Exercise description: Reproduce only the lines of the material below that start at the line containing "corners ≠ [] →" and stop at the line containing "Lemma get_view_parameters_func_spec s". Keep both end lines.
◇ ◇ ◇ ◇ ◇
(** The bounds the two methods compute from a non-empty list of corners
    are those of its bounding box. *)
Lemma bounds_of_corners corners :
  corners ≠ [] →
  ∃ lo hi, min_of (map vx corners) = Some (vx lo) ∧ min_of (map vy corners) = Some (vy lo) ∧
           min_of (map vz corners) = Some (vz lo) ∧
           max_of (map vx corners) = Some (vx hi) ∧ max_of (map vy corners) = Some (vy hi) ∧
           max_of (map vz corners) = Some (vz hi) ∧
           bounding_box corners lo hi.
Proof.
  intros Hne. destruct corners as [| c cs]; [done |].
  exists (mkVec (fold_left py_min (map vx cs) (vx c)) (fold_left py_min (map vy cs) (vy c))
                (fold_left py_min (map vz cs) (vz c))),
         (mkVec (fold_left py_max (map vx cs) (vx c)) (fold_left py_max (map vy cs) (vy c))
                (fold_left py_max (map vz cs) (vz c))).
  cbn. split_and!; try reflexivity.
  unfold bounding_box. cbn.
  split_and!; first [apply fold_py_min_least | apply fold_py_max_greatest].
Qed.

Lemma bind_view_type_positional view : bind_view_type [view] ∅ = Ok view.
Proof. unfold bind_view_type. by rewrite bool_decide_true. Qed.

(** What the body of [get_view_parameters] computes. *)
Lemma get_view_parameters_func_spec s name ob lo hi view :
  obj (self s) = Some name → objects (data (world s)) !! name = Some ob →
  min_of (map vx (bbox_corners ob)) = Some (vx lo) →
  min_of (map vy (bbox_corners ob)) = Some (vy lo) →
  min_of (map vz (bbox_corners ob)) = Some (vz lo) →
  max_of (map vx (bbox_corners ob)) = Some (vx hi) →
  max_of (map vy (bbox_corners ob)) = Some (vy hi) →
  max_of (map vz (bbox_corners ob)) = Some (vz hi) →
  get_view_parameters_func [view] ∅ s
    = (Ok (view_params view lo hi (centre lo hi) (vz hi - vz lo)), s).
Proof.
  destruct s as [p w], lo as [x0 y0 z0], hi as [x1 y1 z1]. cbn [self world vx vy vz].
  intros Ho Hob H1 H2 H3 H4 H5 H6.
  unfold get_view_parameters_func. rewrite bind_view_type_positional.
  unfold bind at 1, of_result at 1. unfold the_obj. rewrite bind_assoc, bind_get_self.
  cbn [self]. rewrite Ho, bind_ret, bind_liftW. unfold lookup_object. rewrite Hob.
  rewrite H1, H2, H3, H4, H5, H6. reflexivity.
Qed.

(** What the body of [calculate_optimal_distance] computes. *)
Lemma calculate_optimal_distance_func_spec s name ob lo hi view cam c fov :
  obj (self s) = Some name → objects (data (world s)) !! name = Some ob →
  min_of (map vx (bbox_corners ob)) = Some (vx lo) →
  min_of (map vy (bbox_corners ob)) = Some (vy lo) →
  min_of (map vz (bbox_corners ob)) = Some (vz lo) →
  max_of (map vx (bbox_corners ob)) = Some (vx hi) →
  max_of (map vy (bbox_corners ob)) = Some (vy hi) →
  max_of (map vz (bbox_corners ob)) = Some (vz hi) →
  camera (self s) = Some cam → objects (data (world s)) !! cam = Some c →
  getattr "angle" (o_data c) = VNum fov →
  Qeq_bool (2 * math_tan (libm (host (world s))) (fov / 2)) 0 = false →
  calculate_optimal_distance_func [view] ∅ s
    = (Ok ((base_distance view (py_max (vx hi - vx lo) (vy hi - vy lo)) (vz hi - vz lo)
            / (2 * math_tan (libm (host (world s))) (fov / 2))) * (8 # 10))%Q, s).
Proof.
  destruct s as [p w]. cbn [self world].
  intros Ho Hob H1 H2 H3 H4 H5 H6 Hc Hcam Hfov Ht.
  unfold calculate_optimal_distance_func. rewrite bind_view_type_positional.
  unfold bind at 1, of_result at 1. rewrite bind_get_self. cbn [self]. rewrite Ho.
  rewrite bind_liftW. unfold lookup_object at 1. rewrite Hob.
  unfold extent. rewrite H1, H2, H3, H4, H5, H6. rewrite !bind_ret.
  unfold camera_angle. rewrite bind_assoc, bind_get_self. cbn [self]. rewrite Hc.
  rewrite bind_assoc, bind_liftW. unfold lookup_object. rewrite Hcam, Hfov.
  rewrite bind_ret, bind_get_world. cbn [world]. rewrite Ht. reflexivity.
Qed.

(** A first call of a memoized method runs the body and files what it
    returns. *)
Section MemoizeMiss.
Context {V : Type}.
Context (get_cache : World → gmap nat (gmap Key V)).
Context (set_cache : (gmap nat (gmap Key V) → gmap nat (gmap Key V)) → World → World).
Hypothesis get_set : ∀ f w, get_cache (set_cache f w) = f (get_cache w).
Hypothesis set_set : ∀ f g w, set_cache g (set_cache f w) = set_cache (fun c => g (f c)) w.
◇ ◇ ◇ ◇ ◇
Answer area:
  corners ≠ [] →
  ∃ lo hi, min_of (map vx corners) = Some (vx lo) ∧ min_of (map vy corners) = Some (vy lo) ∧
           min_of (map vz corners) = Some (vz lo) ∧
           max_of (map vx corners) = Some (vx hi) ∧ max_of (map vy corners) = Some (vy hi) ∧
           max_of (map vz corners) = Some (vz hi) ∧
           bounding_box corners lo hi.
Proof.
  intros Hne. destruct corners as [| c cs]; [done |].
  exists (mkVec (fold_left py_min (map vx cs) (vx c)) (fold_left py_min (map vy cs) (vy c))
                (fold_left py_min (map vz cs) (vz c))),
         (mkVec (fold_left py_max (map vx cs) (vx c)) (fold_left py_max (map vy cs) (vy c))
                (fold_left py_max (map vz cs) (vz c))).
  cbn. split_and!; try reflexivity.
  unfold bounding_box. cbn.
  split_and!; first [apply fold_py_min_least | apply fold_py_max_greatest].
Qed.

Lemma bind_view_type_positional view : bind_view_type [view] ∅ = Ok view.
Proof. unfold bind_view_type. by rewrite bool_decide_true. Qed.

(** What the body of [get_view_parameters] computes. *)
Lemma get_view_parameters_func_spec s name ob lo hi view :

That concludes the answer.